Cemetery with old gravestones and moon

Lynda Hilburn is an author living in Boulder, Colorado. Her Vampire Psychologist series is a dark, contemporary fantasy series featuring a witty female psychologist who encounters a vampire in her office. Soon, the psychologist finds her life changing drastically as she is pulled deeper and deeper into the dark world of the vampire subculture.
Hilburn puts a fun, modern, and sexy spin on the vampire legend. These books are the perfect, spooky read for October. In addition to Hilburn’s affinity for writing about the undead, she is a licensed psychotherapist, and has been a professional university instructor, hypnotherapist, and psychic, just to name a few careers. Hilburn agreed to spill a few of her dark secrets to Flatirons Literary Review. Read her answers; they’re to die for.
 Q. You have had many different career paths over the years. What brought you to writing and why do you keep returning to it?

A. I have a love-hate relationship with writing. I’m one of those writers who enjoys “having written.” The actual process of writing is like pulling teeth for me. Like a lot of writers, I started putting words on paper as a way to express and understand myself, first through journals (preteen angst provides such juicy motivation), then nonfiction articles, newspaper columns and research papers, and finally fiction. Coming up with plot ideas isn’t a problem, but holding onto the necessary discipline to fulfill a daily word count is. I’ve stopped feeling guilty if I don’t want to write during any given time period. I just trust that the desire will re-emerge in the right time, in the right way. Bottom line: I keep writing simmering on the stove (often on the back burner) because I enjoy making money!

Q. You love to write about vampires. What draws you to vampires and why do you think they make such interesting characters?

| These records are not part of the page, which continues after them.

(** What [add] does to a buffer that is free of the new packet. *)
Lemma add_ok packet timeout b rt : cbf_ok b -> armed (m_timers b) rt -> cbf_length packet < 2 ^ 63 ->
  exists b' rt', add packet timeout b rt = Some (b', rt') /\
    cbf_ok b' /\ same_others rt rt' /\ armed (m_timers b') rt' /\
    m_capacity_bytes b' = m_capacity_bytes b /\
    (total (m_packets b) + cbf_length packet <= m_capacity_bytes b ->
     timely (m_timers b) rt -> timely (m_timers b') rt') /\
    exists dropped kept, m_packets b = dropped ++ kept /\
      if (timeout <=? 0) then dropped = [] /\ m_packets b' = kept
      else
        (forall k x, dropped = k ++ [x] ->
          m_capacity_bytes b < total (x :: kept) + cbf_length packet) /\
        if bool_decide (identifier packet ∈ map (fun p => identifier (snd p)) kept)
        then m_packets b' = kept
        else exists info, m_packets b' = kept ++ [(info, packet)].
Proof.
  intros Hok Ha Hsmall. pose proof Hok as [L Hc Hst Hcap Hb Hsz]. unfold add.
  destruct (Z.leb_spec timeout 0) as [Hto|Hto].
  { exists b, rt. split_and!; try done. by exists [], (m_packets b). }
  pose proof (ok_total b Hok) as Htot. pose proof (cbf_length_nonneg packet) as Hlen.
  rewrite Hst, (wrap_id 64) by lia. cbn [mbind].
  destruct (head_drop_ok (cbf_length packet) (m_packets b) (m_timers b) (m_counter b)
    (m_capacity_bytes b) (total (m_packets b) + cbf_length packet))
    as (dropped & Hd1 & L1 & Hc1 & Hcap1 & Hst1 & Hb1 & Hmin & Hincl & Hnodrop); [lia|done|done|done|lia|].
  set (b1 := head_drop _ _ _ _ _) in *.
  assert (map (fun p => identifier (snd p)) (m_packets b1) ≡ₚ map t_id (m_timers b1)) as Hids.
  { assert (map (fun p => identifier (snd p)) (m_packets b1) = map snd (map packet_key (m_packets b1)))
      as -> by by rewrite map_map.
    by rewrite <- (linked_keys _ _ L1), map_map. }
  pose proof (octets_nonneg (m_packets b1)). pose proof (octets_nonneg dropped).
  assert (total (m_packets b) = total dropped + total (m_packets b1)) by (rewrite Hd1 at 1; apply octets_app).
  assert (m_timers b1 <> [] -> m_timers b <> []) as Hne.
  { destruct (m_timers b1) as [|t ts]; [done|]. intros _ E0. rewrite E0 in Hincl.
    specialize (Hincl t ltac:(set_solver)). set_solver. }
  assert (forall ts, by_expiry ts -> ts <> [] ->
    (begin ts = begin (m_timers b) -> armed ts rt) ->
    exists rt', (if bool_decide (begin ts ≠ begin (m_timers b)) then schedule_timer ts rt else Some rt) = Some rt' /\
      same_others rt rt' /\ armed ts rt' /\
      ((begin ts = begin (m_timers b) -> timely ts rt) -> timely ts rt')) as Hsched.
  { intros ts Hs Hts Harm. case_bool_decide as Eb.
    - destruct (schedule_timer_ok ts rt Hts Hs) as (rt' & -> & Ho & Ht).
      exists rt'. split_and!; auto using timely_armed.
    - exists rt. destruct (decide (begin ts = begin (m_timers b))); [|done]. split_and!; [done|done|auto|auto]. }
  destruct (find_timer (identifier packet) (m_timers b1)) as [t|] eqn:Hf.
  - apply find_timer_Some in Hf as [Htin Htid].
    cbn [mbind option_bind m_timers].
    destruct (Hsched (m_timers b1)) as (rt' & Hs & Ho & Ha' & Ht'); [apply L1| | |].
    { intros E0. rewrite E0 in Htin. by apply not_elem_of_nil in Htin. }
    { intros _. eapply scheduled_weaken; [exact Ha|done|done]. }
    eexists _, rt'. split; [by destruct (bool_decide _); [simpl in *; rewrite Hs|simplify_eq]|].
    split; [|split_and!; try done].
    + split; simpl; try done; [rewrite Hst1; rewrite wrap_id; lia|lia| |lia].
      destruct Hb1 as [Hb1|Hb1]; [left; lia|right]. rewrite Hb1. simpl. lia.
    + intros _ Htim. apply Ht'. intros _. by eapply timely_incl.
    + exists dropped, (m_packets b1). split; [done|]. split; [done|].
      rewrite bool_decide_true; [done|]. rewrite Hids. apply list_elem_of_fmap. eauto.
  - apply find_timer_None in Hf.
    destruct (counter_add_ok (ManualRuntime.m_now rt) (identifier packet) (m_counter b1) Hc1)
      as (c' & -> & Hc'). cbn [mbind option_bind m_timers].
    set (node := alloc (map t_node (m_timers b1))). set (info := alloc (map fst (m_packets b1))).
    set (tm := mk_TimerNode node _ _ info).
    assert (linked (insert_timer tm (m_timers b1)) (m_packets b1 ++ [(info, packet)])) as L2.
    { apply linked_insert; try done; apply alloc_fresh. }
    destruct (Hsched (insert_timer tm (m_timers b1))) as (rt' & Hs & Ho & Ha' & Ht').
    { apply L2. }
    { intros E0. pose proof (insert_timer_perm tm (m_timers b1)) as Hp. rewrite E0 in Hp.
      by apply Permutation_nil_cons in Hp. }
    { intros Eb. eapply scheduled_weaken; [exact Ha| |done]. intros _ E0. rewrite E0 in Eb.
      destruct (m_timers b1) as [|t' ts']; simpl in Eb; [done|]. by destruct (_ <? _). }
    eexists _, rt'. split; [by destruct (bool_decide _); [simpl in *; rewrite Hs|simplify_eq]|].
    split; [|split_and!; try done].
    + split; simpl; try done.
      * rewrite Hst1, octets_app. simpl. lia.
      * lia.
      * rewrite octets_app, length_app. simpl.
        destruct Hb1 as [Hb1|Hb1]; [left; lia|right]. rewrite Hb1. simpl. lia.
      * rewrite octets_app. simpl. destruct Hb1 as [Hb1|Hb1]; [lia|]. rewrite Hb1. simpl. lia.
    + intros Hfit Htim. apply Ht'. intros Eb.
      assert (dropped = []) as Ed.
      { destruct dropped as [|x d] using rev_ind; [done|]. specialize (Hmin d x eq_refl).
        rewrite Hd1, !octets_app in Hfit. simpl in *. pose proof (octets_nonneg d). lia. }
      assert (node ∉ map t_node (m_timers b1)) as Hfresh by apply alloc_fresh.
      rewrite (Hnodrop Ed) in *.
      destruct (m_timers b) as [|t0 ts0] eqn:Eb0; [done|]. simpl in Eb |- *.
      destruct (Z.ltb_spec (t_expiry tm) (t_expiry t0)).
      { exfalso. simpl in Eb. injection Eb as Eb. apply Hfresh. simpl. rewrite Eb. left. }
      destruct Htim as [Hdl [?|(d & Hd & Hall)]]; [done|]. split; [done|]. right. exists d.
      split; [done|]. inversion Hall; subst. constructor; [done|].
      rewrite insert_timer_perm. constructor; [lia|done].
    + exists dropped, (m_packets b1). split; [done|]. split; [done|].
      rewrite bool_decide_false by by rewrite Hids. eauto.
Qed.

Lemma head_drop_timers ps ts c cap stored t : t ∈ m_timers (head_drop ps ts c cap stored) -> t ∈ ts.
Proof.
  revert ts c stored. induction ps as [|[i p] ps IH]; intros ts c stored; simpl; [done|].
  destruct (_ >? _); [|done]. intros Ht. eapply erase_id_incl. by eapply IH.
Qed.

(** A packet that does not wait yet gets a timer that expires after its timeout. *)
Lemma add_timer packet timeout b rt b' rt' : add packet timeout b rt = Some (b', rt') -> 0 < timeout ->
  identifier packet ∉ ids b -> exists kept info node, m_packets b' = kept ++ [(info, packet)] /\
    mk_TimerNode node (make_Timer (ManualRuntime.m_now rt) timeout) (identifier packet) info ∈ m_timers b'.
Proof.
  unfold add. destruct (Z.leb_spec timeout 0); [lia|]. intros Ha _ Hn. set (b1 := head_drop _ _ _ _ _) in Ha. cbv zeta in Ha.
  destruct (find_timer (identifier packet) (m_timers b1)) as [t|] eqn:Hf.
  { apply find_timer_Some in Hf as [Ht Hid]. exfalso. apply Hn. unfold ids. rewrite <- Hid. apply list_elem_of_fmap_2.
    by eapply head_drop_timers. }
  destruct (counter_add _ _ _) as [c|]; [|done]. cbn [mbind option_bind m_timers] in Ha.
  set (tm := mk_TimerNode _ _ _ _) in Ha. eexists (m_packets b1), _, _.
  assert (b' = mk (m_packets b1 ++ [(t_info tm, packet)]) (insert_timer tm (m_timers b1)) c (m_capacity_bytes b1) (m_stored_bytes b1)) as ->.
  { destruct (bool_decide _); [|by injection Ha as <- _]. destruct (schedule_timer _ _); [|done]. by injection Ha as <- _. }
  cbn [m_packets m_timers]. split; [done|]. rewrite insert_timer_perm. apply elem_of_cons. by left.
Qed.

End ok.

#[export] Hint Resolve same_others_refl : core.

A.  I’ve thought about that a lot over the years. I think I like vampires because they were once human, but became more. Whether we’re speaking of the horror variety — something very like ourselves who changed from what we consider “normal” to something monstrous in a heartbeat — or a tortured, romantic figure, we can’t totally relegate bloodsuckers to the realm of “other.” In most mythologies, a simple ritual could turn Uncle Harry into The Count. There’s something exciting and frightening about that. And, as a psychotherapist who listens to human dramas daily, I appreciate the “extraordinary” nature of vampires. How amazing to know the creature needs our very blood to exist. And, of course, there’s the immortality aspect. Most of us believe we’d like to live forever. (I wouldn’t.) Or that we’d like to find a vampire to love us eternally. I don’t think it would live up to the hype! (Laughs) I often wonder about things like blood breath.

Q. Many of your novels are set in the Denver area. How does it feel to write about a location you know so well?

A. I only write about things/locations/circumstances/situations I know well. I’m not a fan of research. So far, everything I’ve written takes place in Colorado or Detroit, Michigan, where I was raised. It’s even easier to write about Boulder. I guess I’m a research sloth.

Q. Who is the favorite character you have written and why?

A. I’ve written most about Kismet Knight, the psychologist main character in my series. We share a career path, so she’s easy for me to understand. But she’s younger, thinner, and having lots more close encounters with gorgeous men. Maybe she’ll trade places with me. I tend to write about characters involved with psychology (traditional and nontraditional), music and the intuitive arts. All the men I write tend to be clever and intellectual. My dream man, I guess.

Q. If you could have any vampire power, which one would you choose and why?

A. In my vampire world, the older bloodsuckers can read minds and manipulate others mentally. They can also travel via thought. I’d like all those abilities. But I’d only use them for good, of course.

Q. Tell me about the best part of being a writer.

A. Seriously, for me it’s having written. I like the rewriting process and it’s exciting to have a product to pitch or publish. The absolute best part of being a writer is making money. The worst part is always working in isolation.

Q. And the most frustrating part?

A. Publishing has changed radically since I started writing fiction in 2004. It was always a rough game, but now all the rules have been thrown out and the landscape rumbles constantly. Today’s author must not only write, but be an ace businessperson. Since so many writers (and other creatives) are introverts, the relentless promotion needed to succeed in any form of publishing can be daunting. And there’s nothing more frightening than putting your work out into the world for critique.

Q. In the Vampire Psychologist series, your main character is a shrink. Have you used any of your own experiences as a professional psychotherapist in your books?

A. Absolutely. The series was inspired by a session in my private practice back in 2004. A young woman spoke of her desire to join a non-human group (aliens, in this case) and since I’d been a vampire fan since childhood, it was a short leap for me to begin wondering what it would be like to find a hunky vampire in my waiting room. I went home that night and started typing. All my stories contain aspects from my professional work. I try not to use any clients directly, but rather I mix a few together to create a composite.

Q. What do you love most about being an author in Boulder, Colorado?

A. Boulder is an awesome place to be anything. Everyone I know is amazing in one way or another, so not only am I constantly inspired by their lives, but the town itself is quirky. There are lots of weird and wonderful people here. I’ve often used Boulder as a character in my stories. There’s no place better.